Now, after nearly three years of rigorous two-hour tutoring sessions, Marin still works two jobs that don’t require advanced language skill – she cleans houses by day and waits tables by night – but she’s also reading great literature.


Under her belt so far: Of Mice and Men, Treasure Island and Black Beauty. She’s currently about halfway through Charles Darwin’s The Origin of Species.


“I had heard about his theory about evolution, how we came from the apes,” Marin says. “My studies weren’t that good when I was in Mexico, because I just got to middle school.”


Marin is one of about 70 adults enrolled in Monterey County Free Libraries’ ReadMCFL program, free English language tutoring offered at six of 17 branches. The program’s graduated hundreds of learners, 80 percent of whom are non-native English speakers.


There’s a waiting list of 100, some who had advanced degrees in their home countries and hope to hold a basic conversation in English or earn a GED.


It’s tempting to view these journeys from sputtering syllables to fluent readings of Steinbeck as a cliche version of the American dream, and in some ways, it is. But dreams are good things. And the process isn’t always so dreamy.

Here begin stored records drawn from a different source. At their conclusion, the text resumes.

(* ===== verification/VmmLedger.v ===== *)
(** The operation ledger of [crates/soma-vmm/src/operation.rs]: exact replay,
    conflict detection, bounded Execute retention and the one Stop record.

    A failed [debug_assert!] is [None]; [usize] sums saturate at [USIZE_MAX]. *)

From S2P Require Import Prelude Bytes VmmContract.
From stdpp Require Import options.

Definition MAX_OPERATION_RECEIPTS : Z := 1024.
Definition MAX_OPERATION_RECEIPT_BYTES : Z := 64 * 1024 * 1024.
Definition MAX_EXECUTE_RECEIPTS : Z := MAX_OPERATION_RECEIPTS - 2.

Record LaunchRecord : Type := mkLaunchRecord {
  launch_record_request : Launch;
  launch_record_outcome : Result Ready Failure;
}.

Record ExecuteRecord : Type := mkExecuteRecord {
  execute_record_request : Execute;
  execute_record_outcome : Result Executed Failure;
}.

Inductive StopRecord : Type :=
| StopRecord_Reaping (request : Stop)
| StopRecord_Complete (request : Stop) (outcome : Result Stopped Failure).

Definition StopRecord_request (r : StopRecord) : Stop :=
  match r with
  | StopRecord_Reaping request => request
  | StopRecord_Complete request _ => request
  end.

Inductive StopReplay : Type :=
| StopReplay_New
| StopReplay_Continue
| StopReplay_Complete (outcome : Result Stopped Failure).

Inductive OperationConflict : Type := mkOperationConflict.
Inductive OperationCapacity : Type := mkOperationCapacity.

Record OperationLedger : Type := mkOperationLedger {
  ledger_launch : option LaunchRecord;
  ledger_executes : gmap OperationId ExecuteRecord;
  ledger_stop : option StopRecord;
  ledger_retained_execute_bytes : Z;
}.

(** [OperationLedger::default()]. *)
Definition ledger_default : OperationLedger := mkOperationLedger None ∅ None 0.

(** * Receipt sizes *)

Definition usize_add (x y : Z) : Z := saturating_add USIZE_MAX x y.

(** [usize::try_from(u64)] succeeds on the 64-bit target. *)
Definition output_limit (request : Execute) : Z := limit_output (execute_limits request).

Definition execute_request_bytes (request : Execute) : Z :=
  foldl (fun total argument => usize_add total (len argument))
        (len (execute_program request)) (execute_arguments request).

Definition maximum_execute_receipt_bytes (request : Execute) : Z :=
  usize_add (execute_request_bytes request) (output_limit request).

Definition execute_receipt_bytes (request : Execute) (outcome : Result Executed Failure) : Z :=
  let output_bytes := match outcome with
    | Ok executed => usize_add (len (executed_stdout executed)) (len (executed_stderr executed))
    | Err _ => 0
    end in
  usize_add (execute_request_bytes request) output_bytes.

(** * Operations *)

Definition has_launch_id (l : OperationLedger) (id : OperationId) : bool :=
  match ledger_launch l with
  | Some record => bool_decide (launch_operation_id (launch_record_request record) = id)
  | None => false
  end.

Definition has_execute_id (l : OperationLedger) (id : OperationId) : bool :=
  match ledger_executes l !! id with Some _ => true | None => false end.

Definition has_stop_id (l : OperationLedger) (id : OperationId) : bool :=
  match ledger_stop l with
  | Some record => bool_decide (stop_operation_id (StopRecord_request record) = id)
  | None => false
  end.

Definition ensure_launch_capacity (l : OperationLedger) : Result unit OperationCapacity :=
  match ledger_launch l with Some _ => Err mkOperationCapacity | None => Ok tt end.

Definition ensure_execute_capacity (l : OperationLedger) (request : Execute)
    : Result unit OperationCapacity :=
  if Z.of_nat (size (ledger_executes l)) >=? MAX_EXECUTE_RECEIPTS then Err mkOperationCapacity
  else match checked_add_u64 (ledger_retained_execute_bytes l)
               (maximum_execute_receipt_bytes request) with
       | None => Err mkOperationCapacity
       | Some retained_bytes =>
           if retained_bytes >? MAX_OPERATION_RECEIPT_BYTES then Err mkOperationCapacity
           else Ok tt
       end.

Definition replay_launch (l : OperationLedger) (request : Launch)
    : Result (option (Result Ready Failure)) OperationConflict :=
  let id := launch_operation_id request in
  if has_execute_id l id || has_stop_id l id then Err mkOperationConflict
  else match ledger_launch l with
       | None => Ok None
       | Some record =>
           if bool_decide (launch_operation_id (launch_record_request record) <> id) then Ok None
           else if bool_decide (launch_record_request record = request)
           then Ok (Some (launch_record_outcome record))
           else Err mkOperationConflict
       end.

Definition record_launch (l : OperationLedger) (request : Launch)
    (outcome : Result Ready Failure) : option OperationLedger :=
  match ledger_launch l with
  | Some _ => None (* debug_assert: "Launch receipt already exists" *)
  | None => Some (mkOperationLedger (Some (mkLaunchRecord request outcome))
                    (ledger_executes l) (ledger_stop l) (ledger_retained_execute_bytes l))
  end.

Definition replay_execute (l : OperationLedger) (request : Execute)
    : Result (option (Result Executed Failure)) OperationConflict :=
  let id := execute_operation_id request in
  if has_launch_id l id || has_stop_id l id then Err mkOperationConflict
  else match ledger_executes l !! id with
       | None => Ok None
       | Some record =>
           if bool_decide (execute_record_request record = request)
           then Ok (Some (execute_record_outcome record))
           else Err mkOperationConflict
       end.

Definition record_execute (l : OperationLedger) (request : Execute)
    (outcome : Result Executed Failure) : option OperationLedger :=
  let retained_bytes := execute_receipt_bytes request outcome in
  let retained := usize_add (ledger_retained_execute_bytes l) retained_bytes in
  if retained >? MAX_OPERATION_RECEIPT_BYTES then None (* debug_assert *)
  else match ledger_executes l !! execute_operation_id request with
       | Some _ => None (* debug_assert: "new Execute replaced an existing receipt" *)
       | None =>
           Some (mkOperationLedger (ledger_launch l)
                   (<[execute_operation_id request := mkExecuteRecord request outcome]>
                      (ledger_executes l))
                   (ledger_stop l) retained)
       end.

Definition replay_stop (l : OperationLedger) (request : Stop)
    : Result StopReplay OperationConflict :=
  let id := stop_operation_id request in
  if has_launch_id l id || has_execute_id l id then Err mkOperationConflict
  else match ledger_stop l with
       | None => Ok StopReplay_New
       | Some (StopRecord_Reaping recorded) =>
           if bool_decide (recorded = request) then Ok StopReplay_Continue
           else Err mkOperationConflict
       | Some (StopRecord_Complete recorded outcome) =>
           if bool_decide (recorded = request) then Ok (StopReplay_Complete outcome)
           else Err mkOperationConflict
       end.

Definition admit_stop (l : OperationLedger) (request : Stop) : option OperationLedger :=
  match ledger_stop l with
  | Some _ => None (* debug_assert: "Stop operation already admitted" *)
  | None => Some (mkOperationLedger (ledger_launch l) (ledger_executes l)
                    (Some (StopRecord_Reaping request)) (ledger_retained_execute_bytes l))
  end.

Definition complete_stop (l : OperationLedger) (outcome : Result Stopped Failure)
    : option OperationLedger :=
  match ledger_stop l with
  | Some (StopRecord_Reaping request) =>
      Some (mkOperationLedger (ledger_launch l) (ledger_executes l)
              (Some (StopRecord_Complete request outcome)) (ledger_retained_execute_bytes l))
  | _ => None (* debug_assert: "Stop completed without an admitted operation" *)
  end.

(** * The ledger invariant *)

(** Receipts bytes the retained Execute records account for. *)
Definition retained_sum (m : gmap OperationId ExecuteRecord) : Z :=
  map_fold (fun _ r n => execute_receipt_bytes (execute_record_request r)
                           (execute_record_outcome r) + n) 0 m.

Record ledger_ok (l : OperationLedger) : Prop := {
  ledger_ok_keys : map_Forall (fun id r => execute_operation_id (execute_record_request r) = id)
                     (ledger_executes l);
  ledger_ok_launch_ids : forall r, ledger_launch l = Some r ->
    has_execute_id l (launch_operation_id (launch_record_request r)) = false /\
    has_stop_id l (launch_operation_id (launch_record_request r)) = false;
  ledger_ok_stop_ids : forall r, ledger_stop l = Some r ->
    has_execute_id l (stop_operation_id (StopRecord_request r)) = false;
  ledger_ok_count : Z.of_nat (size (ledger_executes l)) <= MAX_EXECUTE_RECEIPTS;
  ledger_ok_sum : ledger_retained_execute_bytes l = retained_sum (ledger_executes l);
  ledger_ok_bytes : 0 <= ledger_retained_execute_bytes l <= MAX_OPERATION_RECEIPT_BYTES;
}.

Lemma retained_sum_insert m id r :
  m !! id = None ->
  retained_sum (<[id := r]> m) =
  execute_receipt_bytes (execute_record_request r) (execute_record_outcome r) + retained_sum m.
Proof.
  intros Hid. unfold retained_sum. apply (map_fold_insert_L (fun _ r n => _ + n)); [ | done].
  intros. lia.
Qed.

Lemma usize_add_nonneg x y : 0 <= x -> 0 <= y -> 0 <= usize_add x y.
Proof. unfold usize_add, saturating_add, USIZE_MAX, U64_MAX. lia. Qed.

Lemma execute_request_bytes_nonneg r : 0 <= execute_request_bytes r.
Proof.
  unfold execute_request_bytes. generalize (len_nonneg (execute_program r)).
  generalize (len (execute_program r)).
  induction (execute_arguments r) as [ | a args IH]; intros n Hn; simpl; [done | ].
  apply IH, usize_add_nonneg; [done | apply len_nonneg].
Qed.

Lemma execute_receipt_bytes_nonneg r o : 0 <= execute_receipt_bytes r o.
Proof.
  unfold execute_receipt_bytes. apply usize_add_nonneg; [apply execute_request_bytes_nonneg | ].
  destruct o; [apply usize_add_nonneg; apply len_nonneg | done].
Qed.

Lemma ledger_ok_default : ledger_ok ledger_default.
Proof.
  by split.
Qed.

Lemma has_execute_id_false l id : has_execute_id l id = false <-> ledger_executes l !! id = None.
Proof. unfold has_execute_id. case_match; naive_solver. Qed.

(** An outcome whose output is within the request's allowance fits the room the
    capacity check reserved. *)
Definition output_within (request : Execute) (outcome : Result Executed Failure) : Prop :=
  match outcome with
  | Ok e => len (executed_stdout e) + len (executed_stderr e) <= output_limit request
  | Err _ => True
  end.

Lemma receipt_within_reservation request outcome :
  0 <= output_limit request -> output_within request outcome ->
  execute_receipt_bytes request outcome <= maximum_execute_receipt_bytes request.
Proof.
  unfold output_within, execute_receipt_bytes, maximum_execute_receipt_bytes,
    usize_add, saturating_add. destruct outcome; lia.
Qed.

Lemma record_launch_ok l request outcome :
  ledger_ok l -> replay_launch l request = Ok None -> ensure_launch_capacity l = Ok tt ->
  exists l', record_launch l request outcome = Some l' /\ ledger_ok l' /\
    ledger_launch l' = Some (mkLaunchRecord request outcome) /\
    ledger_executes l' = ledger_executes l /\ ledger_stop l' = ledger_stop l.
Proof.
  intros [] Hreplay Hcap. unfold ensure_launch_capacity, record_launch in *.
  destruct (ledger_launch l) as [r | ] eqn:El; [done | ]. eexists; split; [done | ].
  split; [ | done]. unfold replay_launch in Hreplay. rewrite El in Hreplay.
  destruct (has_execute_id l _) eqn:He; [done | ].
  destruct (has_stop_id l _) eqn:Hs; [done | ].
  split; simpl; try done. by intros r [= <-].
Qed.

Lemma record_execute_ok l request outcome :
  ledger_ok l -> replay_execute l request = Ok None ->
  ensure_execute_capacity l request = Ok tt -> 0 <= output_limit request ->
  output_within request outcome ->
  exists l', record_execute l request outcome = Some l' /\ ledger_ok l' /\
    ledger_launch l' = ledger_launch l /\ ledger_stop l' = ledger_stop l /\
    ledger_executes l' =
      <[execute_operation_id request := mkExecuteRecord request outcome]> (ledger_executes l).
Proof.
  intros Hl Hreplay Hcap Hlim Hout.
  pose proof (receipt_within_reservation _ _ Hlim Hout) as Hres.
  pose proof (execute_receipt_bytes_nonneg request outcome) as Hnn.
  destruct Hl as [Hkeys Hlids Hsids Hcount Hsum Hbytes].
  unfold ensure_execute_capacity, replay_execute in *.
  destruct (Z.geb_spec (Z.of_nat (size (ledger_executes l))) MAX_EXECUTE_RECEIPTS); [done | ].
  destruct (checked_add_u64 _ _) as [n | ] eqn:Hadd; [ | done].
  apply checked_add_u64_Some in Hadd as [-> Hmax].
  destruct (Z.gtb_spec (ledger_retained_execute_bytes l + maximum_execute_receipt_bytes request)
    MAX_OPERATION_RECEIPT_BYTES) as [ | Hfit]; [done | ].
  destruct (has_launch_id l _) eqn:Hlid; [done | ]. destruct (has_stop_id l _) eqn:Hsid; [done | ].
  destruct (ledger_executes l !! execute_operation_id request) as [r | ] eqn:Hlk;
    [by repeat case_bool_decide | ].
  assert (Hret : usize_add (ledger_retained_execute_bytes l) (execute_receipt_bytes request outcome)
    = ledger_retained_execute_bytes l + execute_receipt_bytes request outcome).
  { unfold usize_add, saturating_add, USIZE_MAX. lia. }
  unfold record_execute. rewrite Hret, Hlk.
  destruct (Z.gtb_spec (ledger_retained_execute_bytes l + execute_receipt_bytes request outcome)
    MAX_OPERATION_RECEIPT_BYTES); [lia | ].
  eexists; split; [done | ]. split; [ | done]. unfold has_execute_id in *.
  split; simpl.
  - by apply map_Forall_insert_2.
  - intros r Hr. destruct (Hlids r Hr) as [Hx Hst]. split; [ | done].
    unfold has_execute_id in *; simpl. rewrite lookup_insert_ne; [done | ]. intros Heq.
    unfold has_launch_id in Hlid. rewrite Hr in Hlid. by case_bool_decide.
  - intros r Hr. specialize (Hsids r Hr). unfold has_execute_id in *; simpl.
    rewrite lookup_insert_ne; [done | ]. intros Heq.
    unfold has_stop_id in Hsid. rewrite Hr in Hsid. by case_bool_decide.
  - rewrite map_size_insert_None by done. lia.
  - rewrite retained_sum_insert by done. simpl. lia.
  - lia.
Qed.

Marin’s tutor, David Williams, is a retired pro golfer who has been volunteering in different capacities since he retired 15 years ago, and views teaching English as the most frustrating, but also gratifying. “[English] is just so impossibly illogical,” he says. “Through, though, thorough and thought; they’ll ask, ‘Why are these pronounced differently?’ and you have no answer.”


He’s especially excited about working with Marin, who’s interested in important modern thinkers.


But Marin’s motivation to learn English came less from a desire to access literature than from the mundane routine of daily life.


“My first reason to learn English was because my partner and his friends all speak English,” Marin says. “I was feeling uncomfortable.”


Another learner, Vaitun Alhadi, decided to learn English for the most humble of reasons: She felt lonely.


“It’s not just about jobs, it’s how you live,” she says. “I want more friends.”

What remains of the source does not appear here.